Beginning with the line that holds "cbv beta in" in the data below, give again every line through the one that holds "- intros c Hin Hs.", exactly as written.

*** Begin section ***

(** [destroy] without a socket: no close request and no pending promise. *)
Lemma destroy_no_socket (error : option JsError) (w : World) :
  no_socket w ->
  let d := destroy error w in
  completion d = Normal tt /\
  filter is_close_request (events d) = [] /\
  pending (world d) = pending w /\
  destroyed (self (world d)) = true /\
  (destroyed (self w) = false -> closed (self (world d)) = true).
Proof.
  destruct w as [o ps n]; unfold no_socket; simpl; intros Hs.
  cbv [destroy Duplex.destroy _destroy Duplex.onDestroy try_catch bind this
       update emit observe ret completion world events self pending fresh].
  destruct (destroyed o) eqn:Hd; simpl.
  - repeat split; [exact Hd | discriminate].
  - rewrite Hs; simpl. destruct (closed o) eqn:Hc; simpl.
    + repeat split. intros _. exact Hc.
    + destruct error; simpl; repeat split.
Qed.

Lemma read_with_reader (w : World) (reader : Reader) :
  cfReader (self w) = Some reader ->
  read w =
    {| completion := Normal tt;
       world := {| self := self w; pending := pending w ++ [PRead reader];
                   fresh := fresh w |};
       events := [Platform (ReaderRead reader)] |}.
Proof.
  intros Hr. unfold read. rewrite bind_this, Hr. reflexivity.
Qed.

Lemma read_without_reader (w : World) :
  cfReader (self w) = None ->
  read w =
    {| completion := Thrown (TypeError "this.#cfReader is null");
       world := w; events := [] |}.
Proof.
  intros Hr. unfold read. rewrite bind_this, Hr. reflexivity.
Qed.

(** ** Lists *)

Lemma remove_nth_cons {A} (k : nat) (a : A) (l : list A) :
  remove_nth (S k) (a :: l) = a :: remove_nth k l.
Proof. reflexivity. Qed.

Lemma filter_remove_nth {A} (f : A -> bool) (l : list A) (k : nat) (x : A) :
  nth_error l k = Some x ->
  List.length (filter f l) =
    List.length (filter f (remove_nth k l)) + (if f x then 1 else 0).
Proof.
  revert k. induction l as [ | a l IH]; intros [ | k] Hk; simpl in Hk;
    try discriminate.
  - injection Hk as ->. unfold remove_nth; simpl.
    destruct (f x); simpl; lia.
  - specialize (IH k Hk). rewrite remove_nth_cons. cbn [filter].
    destruct (f a); cbn [List.length]; lia.
Qed.

Lemma not_read_filter (l : list Event) :
  Forall not_read l -> filter is_read l = [].
Proof.
  induction 1 as [ | e l He _ IH]; simpl; [reflexivity | ].
  unfold not_read in He. rewrite He. exact IH.
Qed.

(** ** What every computation respects

    [respects P E] is inherited by sequencing and by [try]/[catch], so that
    a method respects [P] and [E] as soon as the assignments, waits and
    notifications it is made of do. *)
Section Respects.

Variable P : World -> Prop.
Variable E : Event -> Prop.

Lemma respects_ret {A} (a : A) : respects P E (ret a).
Proof. intros w Hw; split; [exact Hw | constructor]. Qed.

Lemma respects_throw {A} (e : JsError) : respects P E (@throw A e).
Proof. intros w Hw; split; [exact Hw | constructor]. Qed.

Lemma respects_this : respects P E this.
Proof. intros w Hw; split; [exact Hw | constructor]. Qed.

Lemma respects_lookup_pending (k : nat) : respects P E (lookup_pending k).
Proof. intros w Hw; split; [exact Hw | constructor]. Qed.

Lemma respects_observe (e : Event) : E e -> respects P E (observe e).
Proof. intros He w Hw; split; [exact Hw | repeat constructor; exact He]. Qed.
Definition class : list item :=
  [IRange "0" "9"; IChar "+"; IChar "-"; IChar "*"; IChar "/"; IChar "("; IChar ")";
   IChar "."; ICls ClsSpace].

Lemma compiled_allowedChars :
  compiled allowedChars
  = RSeq RBol (RSeq (RSeq (RSet false class) (RStar true (RSet false class))) REol).
Proof. vm_compute. reflexivity. Qed.

Lemma in_class (c : ascii) :
  in_set false false class c = permitted c || Str.is_space c.
Proof.
  apply eqb_prop.
  apply (every_ascii_spec
           (fun c => Bool.eqb (in_set false false class c) (permitted c || Str.is_space c))).
  vm_compute. reflexivity.
Qed.

(* /^[0-9+\-*/().\s]+$/ accepts the non-empty strings over its class *)
Lemma allowedChars_spec (s : string) :
  test allowedChars s = true <->
  s <> "" /\ forallb (fun c => permitted c || Str.is_space c) (list_ascii_of_string s) = true.
Proof.
  rewrite test_spec, compiled_allowedChars. cbn [ignoreCase allowedChars re].
  rewrite <- (forallb_ext_eq _ _ _ in_class). split.
  - intros (pre & s1 & e & s' & -> & Hm). minv.
    match goal with H : 0%nat = String.length pre |- _ =>
      symmetry in H; apply StringLemmas.length_zero in H; subst pre end.
    match goal with H : M _ (RStar _ _) _ _ _ _ |- _ =>
      apply star_set_elim in H as (mid & -> & _ & Hall) end.
    rewrite app_nil_r. app_step. split; [discriminate|].
    cbn [list_ascii_of_string forallb]. rewrite Hall, andb_true_r. unfold in_set.
    match goal with H : xorb _ _ = true |- _ => exact H end.
  - intros [Hne Hall]. destruct s as [|b s]; [congruence|].
    cbn [list_ascii_of_string forallb] in Hall.
    apply andb_prop in Hall as [Hb Hall].
    exists "", (String b s), (1 + String.length s)%nat, "". split; [reflexivity|].
    apply MSeq with (p1 := 0%nat) (s1 := String b s); [constructor|].
    apply MSeq with (p1 := (1 + String.length s)%nat) (s1 := ""); [|constructor].
    apply MSeq with (p1 := 1%nat) (s1 := s); [now apply MSet|].
    rewrite <- (app_nil_r s) at 1. now apply star_set_intro.
Qed.

Lemma permitted_not_space (c : ascii) : permitted c = true -> Str.is_space c = false.
Proof.
  intros H.
  pose proof (every_ascii_spec (fun c => implb (permitted c) (negb (Str.is_space c)))
                eq_refl c) as E.
  cbv beta in E. rewrite H in E. now apply negb_true_iff in E.
Qed.

(* the test of the evaluator on the expression without its white space *)
Lemma allowedChars_cleaned (expr : string) :
  test allowedChars (remove_spaces expr) = true <->
  remove_spaces expr <> "" /\
  forall c, In c (list_ascii_of_string expr) -> Str.is_space c = false -> permitted c = true.
Proof.
  rewrite allowedChars_spec, chars_remove_spaces, forallb_forall.
  split; intros [Hne Hall]; (split; [exact Hne|]).
  - intros c Hin Hs.
    assert (Hc : In c (List.filter (fun c => negb (Str.is_space c))
                         (list_ascii_of_string expr))).
    { apply List.filter_In. split; [exact Hin | now rewrite Hs]. }
    specialize (Hall c Hc). now rewrite Hs, orb_false_r in Hall.
  - intros c Hc. apply List.filter_In in Hc as [Hin Hs]. apply negb_true_iff in Hs.
    now rewrite (Hall c Hin Hs).
Qed.

End CalculatorFacts.

(** X1. Of the expressions made of ASCII characters, evaluateExpression
    rejects, before it evaluates anything, exactly those that are empty once
    their white space is removed or that hold a character other than a
    digit, [+ - * / ( ) .] and white space. *)
Theorem evaluateExpression_invalid_characters (expr : string) :
  Str.ascii_only expr = true ->
  (Calculator.evaluateExpression expr = Calculator.Error CalculatorFacts.invalidCharacters <->
   Regex.remove_spaces expr = "" \/
   exists c, In c (list_ascii_of_string expr) /\ Str.is_space c = false /\
             CalculatorFacts.permitted c = false).
Proof.
  intros _. unfold Calculator.evaluateExpression.
  destruct (Regex.test Calculator.allowedChars (Regex.remove_spaces expr)) eqn:Ha; simpl.
  - apply CalculatorFacts.allowedChars_cleaned in Ha as [Hne Hall]. split.
    + intros H. exfalso.
      destruct (Regex.test Calculator.dangerous expr); [discriminate H|].
      destruct (Calculator.js_arith _); discriminate H.
    + intros [H | (c & Hin & Hs & Hp)]; [contradiction|].
      rewrite (Hall c Hin Hs) in Hp. discriminate Hp.
  - split; [intros _ | reflexivity].
    destruct (string_dec (Regex.remove_spaces expr) "") as [E | Hne]; [now left | right].
    destruct (forallb (fun c => negb (negb (Str.is_space c)) || CalculatorFacts.permitted c)
                (list_ascii_of_string expr)) eqn:Hall.
    + exfalso. rewrite forallb_forall in Hall.
      assert (Regex.test Calculator.allowedChars (Regex.remove_spaces expr) = true);
        [|congruence].
      apply CalculatorFacts.allowedChars_cleaned. split; [exact Hne|].
      intros c Hin Hs. specialize (Hall c Hin). now rewrite Hs in Hall.
    + apply StringLemmas.forallb_false in Hall as (c & Hin & Hc).
      exists c. apply orb_false_elim in Hc as [Hs Hp].
      rewrite negb_involutive in Hs. now repeat split.
Qed.
Lemma header_list_severity (invoice : Invoice.t) (po : PurchaseOrder.t)
    (g : float * float * float) :
  Forall (λ i, severity i = Some HIGH ∨ severity i = Some MEDIUM)
    (header_list invoice po g).
Proof.
  destruct g as [[ds dt] da]. apply Forall_forall. intros x Hx.
  eapply elem_of_sublist in Hx; [|apply header_list_sublist].
  rewrite !elem_of_cons, elem_of_nil in Hx.
  destruct Hx as [->|[->|[->|[->|[->|[->|[]]]]]]]; simpl; auto.
Qed.

Lemma all_header_issues_severity (lookup : gmap string PurchaseOrder.t)
    (invoice : Invoice.t) (c : Comparison) :
  compared lookup invoice c →
  Forall (λ i, severity i = Some HIGH ∨ severity i = Some MEDIUM)
    (all_header_issues c).
Proof.
  intros Hc. unfold all_header_issues.
  destruct (compared_inv _ _ _ Hc)
    as [(_ & ->)|(ref & po & ds & dt & da & _ & _ & _ & _ & _ & ->)];
    [constructor|].
  apply header_list_severity.
Qed.

Lemma no_header_issues_unless_mismatch (lookup : gmap string PurchaseOrder.t)
    (invoice : Invoice.t) (c : Comparison) :
  compared lookup invoice c →
  status c ≠ MISMATCH →
  all_header_issues c = [].
Proof.
  intros Hc. unfold all_header_issues.
  destruct (compared_inv _ _ _ Hc)
    as [(_ & ->)|(ref & po & ds & dt & da & _ & _ & _ & _ & _ & ->)]; [done|].
  unfold resolved_result. cbn [status details from_option header_issues].
  destruct (header_list invoice po (ds, dt, da)); [done|]. simpl. done.
Qed.

Lemma counted_issues_bind (cs : list Comparison) :
  cs ≫= counted_issues = with_status MISMATCH cs ≫= all_header_issues.
Proof.
  induction cs as [|c cs IH]; [done|].
  rewrite with_status_cons, bind_app, bind_cons, IH. f_equal.
  unfold counted_issues, with_status. rewrite filter_cons, filter_nil.
  case_decide; simpl; by rewrite ?app_nil_r.
Qed.

Lemma line_item_issues_no_severity (invoice_items po_items : list LineItem)
    (code descr : string) (issues : list Issue) (x : Issue) :
  ITEM_MISMATCH code descr issues
    ∈ mismatches (compare_line_items invoice_items po_items) →
  x ∈ issues → severity x = None.
Proof.
  rewrite compare_line_items_mismatches, elem_of_app, !list_elem_of_omap.
  intros [(i & _ & Hi)|(p & _ & Hp)] Hx.
  - unfold invoice_entry in Hi.
    destruct (po_items_lookup po_items !! item_code i) as [p|]; [|done].
    destruct (item_issues i p) eqn:E; [done|]. injection Hi as <- <- <-.
    rewrite <- E in Hx.
    by apply item_issues_fields in Hx as [->|[->| ->]].
  - unfold po_entry in Hp. by case_decide.
Qed.

Lemma with_status_origin (lookup : gmap string PurchaseOrder.t)
    (invoices : list Invoice.t) (cs : list Comparison) (st : Status)
    (c : Comparison) :
  Forall2 (compared lookup) invoices cs →
  c ∈ with_status st cs →
  status c = st ∧ ∃ invoice, invoice ∈ invoices ∧ compared lookup invoice c.
Proof.
  intros Hcs [Hst Hc]%list_elem_of_filter. split; [done|].
  by eapply Forall2_elem_of_r.
Qed.

(** C10. Whenever the aggregation returns, high_severity_issues and
    medium_severity_issues count the HIGH and the MEDIUM header issues of the
    invoices classified MISMATCH, and their sum is the number of those header
    issues, whatever the line-item mismatch lists hold: the field issues
    inside a line-item mismatch have no severity, and the results classified
    MATCH or ERROR have no header issue. *)
Theorem severity_counters (invoices : list Invoice.t)
    (purchase_orders : list PurchaseOrder.t) (r : Results) :
  find_all_mismatches invoices purchase_orders = Ok r →
  high_severity_issues (summary r)
  = count_severity HIGH (mismatched r ≫= all_header_issues)
  ∧ medium_severity_issues (summary r)
    = count_severity MEDIUM (mismatched r ≫= all_header_issues)
  ∧ high_severity_issues (summary r) + medium_severity_issues (summary r)
    = length (mismatched r ≫= all_header_issues)
  ∧ (∀ c, c ∈ matched r ++ errors r → all_header_issues c = [])
  ∧ (∀ c d code descr issues x,
       c ∈ mismatched r → details c = Some d →
       ITEM_MISMATCH code descr issues ∈ mismatches (line_item_comparison d) →
       x ∈ issues → severity x = None).
Proof.
  intros H. apply find_all_mismatches_inv in H
    as (cs & Hcs & _ & Hm & Hmm & He & _ & _ & _ & Hsev & _).
  rewrite severity_loop, counted_issues_bind, <- Hmm in Hsev. simpl in Hsev.
  injection Hsev as Hhigh Hmedium.
  split_and!; [done|done| | |].
  - rewrite Hhigh, Hmedium. apply count_severity_all.
    apply Forall_forall. intros x (c & Hx & Hc)%list_elem_of_bind.
    rewrite Hmm in Hc.
    apply (with_status_origin _ _ _ _ _ Hcs) in Hc as (_ & invoice & _ & Hc).
    pose proof (all_header_issues_severity _ _ _ Hc) as Hall.
    rewrite Forall_forall in Hall. by apply Hall.
  - intros c. rewrite Hm, He, elem_of_app.
    intros [Hc|Hc];
      apply (with_status_origin _ _ _ _ _ Hcs) in Hc as (Hst & invoice & _ & Hc);
      eapply no_header_issues_unless_mismatch; try done; by rewrite Hst.
  - intros c d code descr issues x Hc Hd Hi Hx.
    rewrite Hmm in Hc.
    apply (with_status_origin _ _ _ _ _ Hcs) in Hc as (Hst & invoice & _ & Hc).
    destruct (compared_details _ _ _ Hc)
      as (ref & po & ds & dt & da & _ & _ & _ & _ & _ & ->);
      [by rewrite Hst|].
    injection Hd as <-. by eapply line_item_issues_no_severity.
Qed.

(** ** Invoices without a purchase order *)

Lemma po_lookup_snoc (pos : list PurchaseOrder.t) (po : PurchaseOrder.t) :
  po_lookup (pos ++ [po]) = <[PurchaseOrder.po_number po := po]> (po_lookup pos).
Proof. unfold po_lookup. by rewrite foldl_app. Qed.

Lemma po_lookup_None (pos : list PurchaseOrder.t) (ref : string) :
  po_lookup pos !! ref = None ↔ ref ∉ PurchaseOrder.po_number <$> pos.
Proof.
  induction pos as [|po pos IH] using rev_ind.
  - split; [set_solver | done].
  - rewrite po_lookup_snoc, lookup_insert, fmap_app. simpl.
    case_decide as Hc; set_solver.
Qed.

Lemma unresolved_resolve (purchase_orders : list PurchaseOrder.t)
    (invoice : Invoice.t) :
  unresolved purchase_orders invoice →
  resolve (po_lookup purchase_orders) invoice = None.
Proof.
  unfold unresolved, resolve, truthy_reference.
  destruct (Invoice.po_reference invoice) as [ref|]; [|done].
  case_decide; [done|]. intros [?|?]; [done|]. by apply po_lookup_None.
Qed.

(** C2. An invoice whose po_reference is absent, empty, or the number of no
    loaded purchase order gets, without any exception, a result with status
    ERROR that has neither header_issues nor line_item_comparison; when a
    non-empty reference was given the message names it; and the aggregation
    goes on: if it returns for the other invoices, it returns with this
    invoice among them, with the same matched and mismatched lists and this
    result added to the errors. *)
Theorem unresolved_reference_is_error (purchase_orders : list PurchaseOrder.t)
    (invoice : Invoice.t) :
  unresolved purchase_orders invoice →
  ∃ c, compare_invoice_with_po (po_lookup purchase_orders) invoice = Ok c
  ∧ status c = ERROR
  ∧ details c = None
  ∧ invoice_number c = Invoice.invoice_number invoice
  ∧ (∀ ref, Invoice.po_reference invoice = Some ref → ref ≠ "" →
       po_reference c = Some ref
       ∧ error c = Some ("Referenced PO " +:+ ref +:+ " not found"))
  ∧ (Invoice.po_reference invoice = None ∨ Invoice.po_reference invoice = Some "" →
       error c = Some "Invoice has no PO reference")
  ∧ ∀ before after r,
      find_all_mismatches (before ++ after) purchase_orders = Ok r →
      ∃ r', find_all_mismatches (before ++ invoice :: after) purchase_orders
            = Ok r'
            ∧ matched r' = matched r
            ∧ mismatched r' = mismatched r
            ∧ c ∈ errors r'
            ∧ length (errors r') = S (length (errors r))
            ∧ total_invoices r' = S (total_invoices r).
Proof.
  intros Hun. set (lookup := po_lookup purchase_orders) in *.
  pose proof (unresolved_resolve _ _ Hun) as Hres. fold lookup in Hres.
  pose proof (compare_unresolved lookup invoice Hres) as Hc.
  exists (unresolved_result invoice). split; [done|].
  unfold unresolved_result at 1 2 3 4 5 6.
  cbn [status details invoice_number po_reference error].
  split_and!; try done.
  - intros ref Href Hne. rewrite Href. unfold truthy_reference.
    by rewrite decide_False.
  - intros [Href|Href]; rewrite Href; done.
  - intros before after r Hr.
    apply find_all_mismatches_inv in Hr
      as (cs & Hcs & Ht & Hm & Hmm & He & _ & _ & _ & _ & vs & Hvs & _).
    fold lookup in Hcs, Hvs.
    apply Forall2_app_inv_l in Hvs as (vs1 & vs2 & Hvs1 & Hvs2 & ->).
    apply Forall2_app_inv_l in Hcs as (cs1 & cs2 & Hcs1 & Hcs2 & ->).
    assert (Forall2 (contributes lookup) (before ++ invoice :: after)
              (vs1 ++ 0%float :: vs2)) as Hvs.
    { apply Forall2_app; [done|]. constructor; [|done].
      exists (unresolved_result invoice). split; [done|]. done. }
    destruct (aggregate_total lookup _ _
                (initial_results (before ++ invoice :: after)) Hvs) as [r' Hr'].
    exists r'. split; [done|].
    apply find_all_mismatches_inv in Hr'
      as (cs' & Hcs' & Ht' & Hm' & Hmm' & He' & _). fold lookup in Hcs'.
    assert (cs' = cs1 ++ unresolved_result invoice :: cs2) as ->.
    { eapply Forall2_compared_eq; [exact Hcs'|].
      apply Forall2_app; [done|]. by constructor. }
    rewrite with_status_app, with_status_cons in Hm', Hmm', He'.
    unfold with_status in Hm', Hmm', He' at 2.
    rewrite filter_cons, filter_nil in Hm', Hmm', He'.
    cbn [unresolved_result status] in Hm', Hmm', He'.
    rewrite decide_False in Hm' by done.
    rewrite decide_False in Hmm' by done.
    rewrite decide_True in He' by done.
    simpl in Hm', Hmm', He'.
    rewrite with_status_app in Hm, Hmm, He.
    rewrite Hm, Hmm, He, Hm', Hmm', He', Ht, Ht'.
    split_and!; try done.
    + set_solver.
    + rewrite !length_app. simpl. lia.
    + rewrite !length_app. simpl. lia.
Qed.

*** End section ***

Written solution:
  cbv beta in E. rewrite H in E. now apply negb_true_iff in E.
Qed.

(* the test of the evaluator on the expression without its white space *)
Lemma allowedChars_cleaned (expr : string) :
  test allowedChars (remove_spaces expr) = true <->
  remove_spaces expr <> "" /\
  forall c, In c (list_ascii_of_string expr) -> Str.is_space c = false -> permitted c = true.
Proof.
  rewrite allowedChars_spec, chars_remove_spaces, forallb_forall.
  split; intros [Hne Hall]; (split; [exact Hne|]).
  - intros c Hin Hs.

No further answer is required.